#### [What is expected]
Here is a block of records. Copy every line in it that includes "join".

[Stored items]

Lemma plain_ok mode cyl head code sectors :
  is_byte mode -> is_byte cyl -> 0 <= head < 64 -> is_byte code -> zlength sectors < 256 ->
  Forall (fun s => all_bytes s /\ zlength s = Z.shiftl 128 code) sectors ->
  track_ok (plain mode cyl head code sectors).
Proof.
  intros Hm Hc Hh Hco Hn Hs. pose proof (zlength_pos sectors).
  assert (t_nsect (plain mode cyl head code sectors) = zlength sectors) as En
    by (unfold t_nsect, zlength; cbn; by rewrite length_map).
  split; try done; rewrite ?En.
  - done.
  - by apply seqZ_bytes.
  - by apply zlength_seqZ.
  - cbn. apply Forall_map. eapply Forall_impl; [exact Hs|]. intros s [H1 H2]. by split_and!.
Qed.

Lemma plain_contents mode cyl head code sectors :
  contents [plain mode cyl head code sectors] = concat sectors.
Proof.
  unfold contents. cbn [map concat]. rewrite app_nil_r. f_equal. unfold sectors_of. cbn [plain t_ids t_stored].
  rewrite map_map. replace (map (fun x : bytes => content _ (1, x)) sectors) with sectors
    by (symmetry; apply map_id). change (map snd (zip ?a ?b)) with ((zip a b).*2).
  apply snd_zip. unfold zlength. rewrite length_seqZ. lia.
Qed.

Lemma write_raw_track_plain mode cyl head code sectors :
  is_byte mode -> is_byte cyl -> 0 <= head < 64 -> is_byte code -> zlength sectors < 256 ->
  write_raw_track mode cyl head (zlength sectors) code sectors =
    Ret (track_bytes (plain mode cyl head code sectors)).
Proof.
  intros Hm Hc Hh Hco Hn. pose proof (zlength_pos sectors). unfold write_raw_track.
  rewrite (mk_bytes_ok [_; _; _; _; _]) by (unfold is_byte in *; rewrite !Forall_cons; split_and!; first [lia|constructor]). cbn [mbind outcome_bind].
  rewrite mk_bytes_ok by (by apply seqZ_bytes). cbn [mbind outcome_bind].
  unfold track_bytes, track_head, head_byte, stored_bytes, t_nsect. cbn [plain t_mode t_cyl t_head
    t_code t_ids t_cyl_map t_head_map t_stored map_bytes app]. rewrite !Z.add_0_r, map_map.
  unfold zlength at 3. rewrite length_map. done.
Qed.

Lemma write_raw_track_refuses mode cyl head nsect code sectors :
  256 <= cyl -> write_raw_track mode cyl head nsect code sectors = Raise ValueError.
Proof.
  intros H. unfold write_raw_track. rewrite (mk_bytes_raises [_; _; _; _; _]); [done|].
  intros H'. apply Forall_cons in H' as [_ [H' _]%Forall_cons]. unfold is_byte in H'. lia.
Qed.

Lemma write_raw_track_cases mode cyl head nsect code sectors :
  (exists o, write_raw_track mode cyl head nsect code sectors = Ret o) \/
  write_raw_track mode cyl head nsect code sectors = Raise ValueError.
Proof.
  unfold write_raw_track.
  destruct (mk_bytes_cases [mode; cyl; head; nsect; code]) as [-> | ->]; [|by right]. cbn [mbind outcome_bind].
  destruct (mk_bytes_cases (seqZ 1 nsect)) as [-> | ->]; [|by right]. left. by eexists.
Qed.

Lemma cut_spec n size data : forall pos, 0 <= pos -> 0 <= size -> pos + Z.of_nat n * size <= zlength data ->
  snd (cut n size pos data) = pos + Z.of_nat n * size /\
  length (fst (cut n size pos data)) = n /\
  Forall (fun s => zlength s = size) (fst (cut n size pos data)) /\
  dropZ pos data = concat (fst (cut n size pos data)) ++ dropZ (pos + Z.of_nat n * size) data.
Proof.
  induction n as [|n IH]; intros pos Hp Hs Hn; cbn [cut fst snd].
  - split_and!; [lia|done|constructor|]. cbn. f_equal. lia.
  - destruct (IH (pos + size)) as (H1 & H2 & H3 & H4); [lia..|]. split_and!.
    + rewrite H1. lia.
    + cbn. by rewrite H2.
    + constructor; [|done]. rewrite takeZ_take, dropZ_drop. unfold zlength in *.
      rewrite length_take, length_drop. lia.
    + cbn [concat]. rewrite <- app_assoc. replace (pos + Z.of_nat (S n) * size) with (pos + size + Z.of_nat n * size) by lia.
      rewrite <- H4, dropZ_dropZ by done. by rewrite takeZ_take, (dropZ_drop size), take_drop.
Qed.

Lemma cut_bytes n size data : forall pos, all_bytes data -> Forall (fun s => all_bytes s) (fst (cut n size pos data)).
Proof.
  induction n as [|n IH]; intros pos H; cbn [cut fst]; [constructor|]. constructor; [|by apply IH].
  rewrite takeZ_take, dropZ_drop. by apply Forall_take, Forall_drop.
Qed.

(** What the conversions write: the tracks with their data, one per side. *)
Definition written (data : bytes) (pos pos' : Z) (out : bytes) (ts : list track) : Prop :=
  out = concat (map track_bytes ts) /\ Forall track_ok ts /\
  Forall (fun t => t_ids t = seqZ 1 (t_nsect t)) ts /\
  0 <= pos <= pos' /\ dropZ pos data = contents ts ++ dropZ pos' data.

Lemma written_app data p1 p2 p3 o1 o2 ts1 ts2 :
  written data p1 p2 o1 ts1 -> written data p2 p3 o2 ts2 ->
  written data p1 p3 (o1 ++ o2) (ts1 ++ ts2).
Proof.
  intros (-> & H1 & H2 & H3 & H4) (-> & H1' & H2' & H3' & H4'). unfold written, contents in *.
  rewrite !map_app, !concat_app. split_and!; [done|by apply Forall_app|by apply Forall_app|lia|lia|].
  by rewrite H4, H4', app_assoc.
Qed.
(* ===== verification/Sysgen.v ===== *)
(** * SYSGEN images: rcbios-in-c/mk_sysgen_hex.py, mk_sysgen_t0.py, mk_cpm56.py.

    The three scripts put bios.cim into the memory layout SYSGEN copies to track
    0: side 0, a gap, side 1.  The HEX files also carry a Z80 program that sums
    the payload and prints OK or FAIL ([build_validator]; mk_cpm56.py has the
    same function).  Printed messages are left out; a [main] is the function from
    the contents of the input files to those of the output files. *)

From S2P Require Import Prelude Imd Hex.
#[local] Open Scope Z_scope.

Definition SIDE0_SIZE : Z := 26 * 128.
Definition GAP_SIZE : Z := 26 * 128.
Definition SIDE1_SIZE : Z := 26 * 256.
Definition TOTAL : Z := SIDE0_SIZE + GAP_SIZE + SIDE1_SIZE.

Definition COM_BASE : Z := 256.
Definition T0_ADDR : Z := 17664.

(** ** The validator *)

Definition build_checksum16_loop : list Z :=
  [126; 131; 95; 48; 1; 20; 35; 11; 120; 177; 32; 244].

(** [code += ...] for one region. *)
Definition region_code (r : Z * Z) : list Z :=
  let '(addr, length) := r in
  [33; Z.land addr 255; Z.land (Z.shiftr addr 8) 255] ++
  [1; Z.land length 255; Z.land (Z.shiftr length 8) 255] ++
  build_checksum16_loop.

(** The code that prints a text with BDOS function 2 and returns. *)
Definition print_code (text : str) : list Z :=
  concat (map (fun ch => [30; ch; 14; 2; 205; 5; 0]) text) ++ [201].

Definition OK_TEXT : str := [79; 75; 13; 10; 36].
Definition FAIL_TEXT : str := [70; 65; 73; 76; 13; 10; 36].

Definition build_validator (expected_sum : Z) (regions : list (Z * Z)) : outcome bytes :=
  let code := [17; 0; 0] ++ concat (map region_code regions) in
  let code := code ++ [123; 254; Z.land expected_sum 255] in
  let code := code ++ [32; 0] in
  let fail_jr1_pos := (length code - 1)%nat in
  let code := code ++ [122; 254; Z.land (Z.shiftr expected_sum 8) 255] in
  let code := code ++ [32; 0] in
  let fail_jr2_pos := (length code - 1)%nat in
  let code := code ++ print_code OK_TEXT in
  let fail_start := zlength code in
  let code := <[fail_jr1_pos := Z.land (fail_start - (Z.of_nat fail_jr1_pos + 1)) 255]> code in
  let code := <[fail_jr2_pos := Z.land (fail_start - (Z.of_nat fail_jr2_pos + 1)) 255]> code in
  let code := code ++ print_code FAIL_TEXT in
  mk_bytes code.

(** ** mk_sysgen_hex.py *)

(** The two texts: with CR LF after every line, and with CR. *)
Definition sysgen_hex (cim : bytes) : outcome (str * str) :=
  if SIDE0_SIZE + SIDE1_SIZE <? zlength cim then Raise (SystemExit 1) else
  let expected_sum := Z.land (zsum cim) 65535 in
  let s0_len := Z.min (zlength cim) SIDE0_SIZE in
  let s1_len := Z.max 0 (zlength cim - SIDE0_SIZE) in
  let regions := (T0_ADDR, s0_len) ::
    (if 0 <? s1_len then [(T0_ADDR + SIDE0_SIZE + GAP_SIZE, s1_len)] else []) in
  validator ← build_validator expected_sum regions;
  let data addr d := sysgen_ihex_data (length d) addr d 16 0 in
  let s0_data := takeZ s0_len cim in
  let lines := data COM_BASE validator ++ data T0_ADDR s0_data ++
    (if SIDE0_SIZE <? zlength cim then
       data (T0_ADDR + SIDE0_SIZE + GAP_SIZE) (dropZ SIDE0_SIZE cim)
     else []) ++ [ihex_record 0 0 []] in
  Ret (join [13; 10] lines ++ [13; 10], join [13] lines ++ [13]).

(** ** mk_sysgen_t0.py *)

Definition sysgen_t0 (cim : bytes) : outcome bytes :=
  if SIDE0_SIZE + SIDE1_SIZE <? zlength cim then Raise (SystemExit 1) else
  let out := replicate (Z.to_nat TOTAL) 0 in
  let s0_len := Z.min (zlength cim) SIDE0_SIZE in
  let out := slice_set 0 (Z.to_nat s0_len) (takeZ s0_len cim) out in
  let out :=
    if SIDE0_SIZE <? zlength cim then
      let s1_data := dropZ SIDE0_SIZE cim in
      slice_set (Z.to_nat (SIDE0_SIZE + GAP_SIZE)) (Z.to_nat (SIDE0_SIZE + GAP_SIZE + zlength s1_data)) s1_data out
    else out in
  Ret out.

(** ** mk_cpm56.py *)

Definition TPA : Z := 256.
Definition LOADP : Z := 2304.
Definition T0_FILE_OFFSET : Z := (LOADP - TPA) + 15360.

(** [l[a:b] = d] for bounds given as integers. *)
Definition set_range (a b : Z) (d l : bytes) : bytes := slice_set (Z.to_nat a) (Z.to_nat b) d l.

(** [d[:n]], counting a negative [n] from the end. *)
Definition upto (n : Z) (d : bytes) : bytes := takeZ (if n <? 0 then zlength d + n else n) d.

(** The patched .COM before the validator is put in. *)
Definition patch_com (com cim : bytes) : bytes :=
  let s0_len := Z.min (zlength cim) SIDE0_SIZE in
  let com := set_range T0_FILE_OFFSET (T0_FILE_OFFSET + s0_len) (takeZ s0_len cim) com in
  let gap_off := T0_FILE_OFFSET + SIDE0_SIZE in
  let com := set_range gap_off (gap_off + GAP_SIZE) (replicate (Z.to_nat GAP_SIZE) 0) com in
  if SIDE0_SIZE <? zlength cim then
    let s1_off := T0_FILE_OFFSET + SIDE0_SIZE + GAP_SIZE in
    let s1_data := dropZ SIDE0_SIZE cim in
    let s1_end := Z.min (s1_off + zlength s1_data) (zlength com) in
    let com := set_range s1_off s1_end (upto (s1_end - s1_off) s1_data) com in
    let zero_start := s1_end in
    let zero_end := Z.min (s1_off + SIDE1_SIZE) (zlength com) in
    if zero_start <? zero_end then
      set_range zero_start zero_end (replicate (Z.to_nat (zero_end - zero_start)) 0) com
    else com
  else com.

(** The patched .COM and the HEX text. *)
Definition cpm56 (com cim : bytes) : outcome (bytes * str) :=
  let com := patch_com com cim in
  let s0_len := Z.min (zlength cim) SIDE0_SIZE in
  let bios_s0_addr := TPA + T0_FILE_OFFSET in
  let bios_s1_addr := TPA + T0_FILE_OFFSET + SIDE0_SIZE + GAP_SIZE in
  let bios_s1_len := Z.max 0 (zlength cim - SIDE0_SIZE) in
  let regions := (bios_s0_addr, s0_len) ::
    (if 0 <? bios_s1_len then [(bios_s1_addr, bios_s1_len)] else []) in
  let expected_sum := Z.land (zsum cim) 65535 in
  validator ← build_validator expected_sum regions;
  let com := set_range 0 (zlength validator) validator com in
  let lines := cpm56_ihex_data TPA validator 32 ++
    map (fun offset => ihex_record 0 (TPA + offset) (takeZ 32 (dropZ offset com)))
      (range_step (length com) T0_FILE_OFFSET (zlength com) 32) ++
    [ihex_record 0 0 []] in
  Ret (com, join [13; 10] lines ++ [13; 10]).

Example validator_length : (v ← build_validator 0 [(17664, 3328); (24320, 100)]; Ret (zlength v)) = Ret 135.
Proof. reflexivity. Qed.

Lemma upto_take n (d : bytes) : 0 <= n -> upto n d = takeZ n d.
Proof. intros H. unfold upto. by rewrite (proj2 (Z.ltb_ge _ _)). Qed.

(** ** The validator's code *)

Lemma land_byte x : is_byte (Z.land x 255).
Proof. apply u8_range. Qed.
#[export] Hint Resolve land_byte : py.

Lemma region_code_bytes r : all_bytes (region_code r).
Proof.
  destruct r as [addr len]. unfold region_code, build_checksum16_loop.
  rewrite !Forall_app, !Forall_cons. split_and!; auto with py; decided.
Qed.

Lemma length_regions rs : length (concat (map region_code rs)) = (18 * length rs)%nat.
Proof.
  induction rs as [|[addr len] rs IH]; [done|]. cbn [map concat length]. rewrite length_app, IH. cbn. lia.
Qed.

(** The code without the two jump placeholders' arithmetic. *)
Definition validator_code (expected_sum : Z) (regions : list (Z * Z)) : list Z :=
  [17; 0; 0] ++ concat (map region_code regions) ++
  [123; 254; Z.land expected_sum 255; 32; 41] ++
  [122; 254; Z.land (Z.shiftr expected_sum 8) 255; 32; 36] ++
  print_code OK_TEXT ++ print_code FAIL_TEXT.

Lemma insert_at {A} (l1 l2 : list A) x y k : k = length l1 -> <[k := y]> (l1 ++ x :: l2) = l1 ++ y :: l2.
Proof. intros ->. rewrite insert_app_r_alt by lia. by rewrite Nat.sub_diag. Qed.

Lemma build_validator_code e rs : build_validator e rs = mk_bytes (validator_code e rs).
Proof.
  unfold build_validator, validator_code. cbv zeta. f_equal. rewrite !(app_assoc [17; 0; 0]).
  set (pre := [17; 0; 0] ++ concat (map region_code rs)).
  set (lo := Z.land e 255). set (hi := Z.land (Z.shiftr e 8) 255).
  rewrite <- !(app_assoc pre). cbn [app].
  replace (length (pre ++ [123; 254; lo; 32; 0]%Z) - 1)%nat with (length pre + 4)%nat
    by (rewrite length_app; cbn [length]; lia).
  replace (length (pre ++ [123; 254; lo; 32; 0; 122; 254; hi; 32; 0]%Z) - 1)%nat with (length pre + 9)%nat
    by (rewrite length_app; cbn [length]; lia).
  rewrite zlength_app. unfold zlength at 1 3.
  match goal with |- context [zlength ?l] => change (zlength l) with 46 end.
  replace (Z.of_nat (length pre) + 46 - (Z.of_nat (length pre + 4) + 1)) with 41 by lia.
  replace (Z.of_nat (length pre) + 46 - (Z.of_nat (length pre + 9) + 1)) with 36 by lia.
  rewrite !insert_app_r. cbn [list_insert insert]. rewrite <- app_assoc. reflexivity.
Qed.

Lemma print_code_bytes t : all_bytes t -> all_bytes (print_code t).
Proof.
  intros H. unfold print_code. apply Forall_app. split; [|decided]. apply Forall_concat, Forall_map.
  eapply Forall_impl; [exact H|]. intros c Hc. rewrite !Forall_cons. split_and!; done || decided.
Qed.

(** The validator exists, its bytes are bytes, and its length is known. *)
Lemma build_validator_ok e rs : exists v, build_validator e rs = Ret v /\ v = validator_code e rs /\
  all_bytes v /\ length v = (99 + 18 * length rs)%nat.
Proof.
  exists (validator_code e rs). rewrite build_validator_code.
  assert (all_bytes (validator_code e rs)) as Hb.
  { unfold validator_code. rewrite !Forall_app, !Forall_cons.
    split_and!; auto with py; try decided; try (by apply print_code_bytes; decided).
    apply Forall_concat, Forall_map, Forall_forall. intros r _. apply region_code_bytes. }
  split_and!; [by apply mk_bytes_ok|done|done|].
  unfold validator_code. rewrite !length_app, length_regions. cbn [length]. 
  change (length (print_code OK_TEXT)) with 36%nat. change (length (print_code FAIL_TEXT)) with 50%nat. lia.
Qed.

(** ** Memory as segments *)

Lemma place_middle a off d (A X B : bytes) : a = (length A + off)%nat -> (off + length d <= length X)%nat ->
  place a d (A ++ X ++ B) = A ++ place off d X ++ B.
Proof.
  intros -> H. rewrite !place_eq. rewrite take_app_add, drop_app_ge by lia.
  replace (length A + off + length d - length A)%nat with (off + length d)%nat by lia.
  rewrite take_app_le, drop_app_le by lia. by rewrite <- !app_assoc.
Qed.

Lemma place_whole d X : length d = length X -> place 0 d X = d.
Proof. intros H. rewrite place_eq. cbn [take app]. rewrite drop_ge by lia. by rewrite app_nil_r. Qed.

Lemma zlength_take (n : Z) (l : bytes) : zlength (takeZ n l) = Z.max 0 (Z.min n (zlength l)).
Proof. unfold zlength. rewrite takeZ_take, length_take. lia. Qed.

Lemma zlength_drop (n : Z) (l : bytes) : 0 <= n -> zlength (dropZ n l) = Z.max 0 (zlength l - n).
Proof. intros H. unfold zlength. rewrite dropZ_drop, length_drop. lia. Qed.

(** Where byte [i] of bios.cim is in the track 0 image. *)
Definition payload_pos (i : nat) : nat := if (i <? 3328)%nat then i else (i + 3328)%nat.

(** The two parts of bios.cim and the regions they are summed in. *)
Definition side0 (cim : bytes) : bytes := takeZ (Z.min (zlength cim) SIDE0_SIZE) cim.
Definition side1 (cim : bytes) : bytes := dropZ SIDE0_SIZE cim.
Definition regions_of (base : Z) (cim : bytes) : list (Z * Z) :=
  (base, Z.min (zlength cim) SIDE0_SIZE) ::
  (if 0 <? Z.max 0 (zlength cim - SIDE0_SIZE)
   then [(base + SIDE0_SIZE + GAP_SIZE, Z.max 0 (zlength cim - SIDE0_SIZE))] else []).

#### [Answer section]
  Ret (join [13; 10] lines ++ [13; 10], join [13] lines ++ [13]).
  Ret (com, join [13; 10] lines ++ [13; 10]).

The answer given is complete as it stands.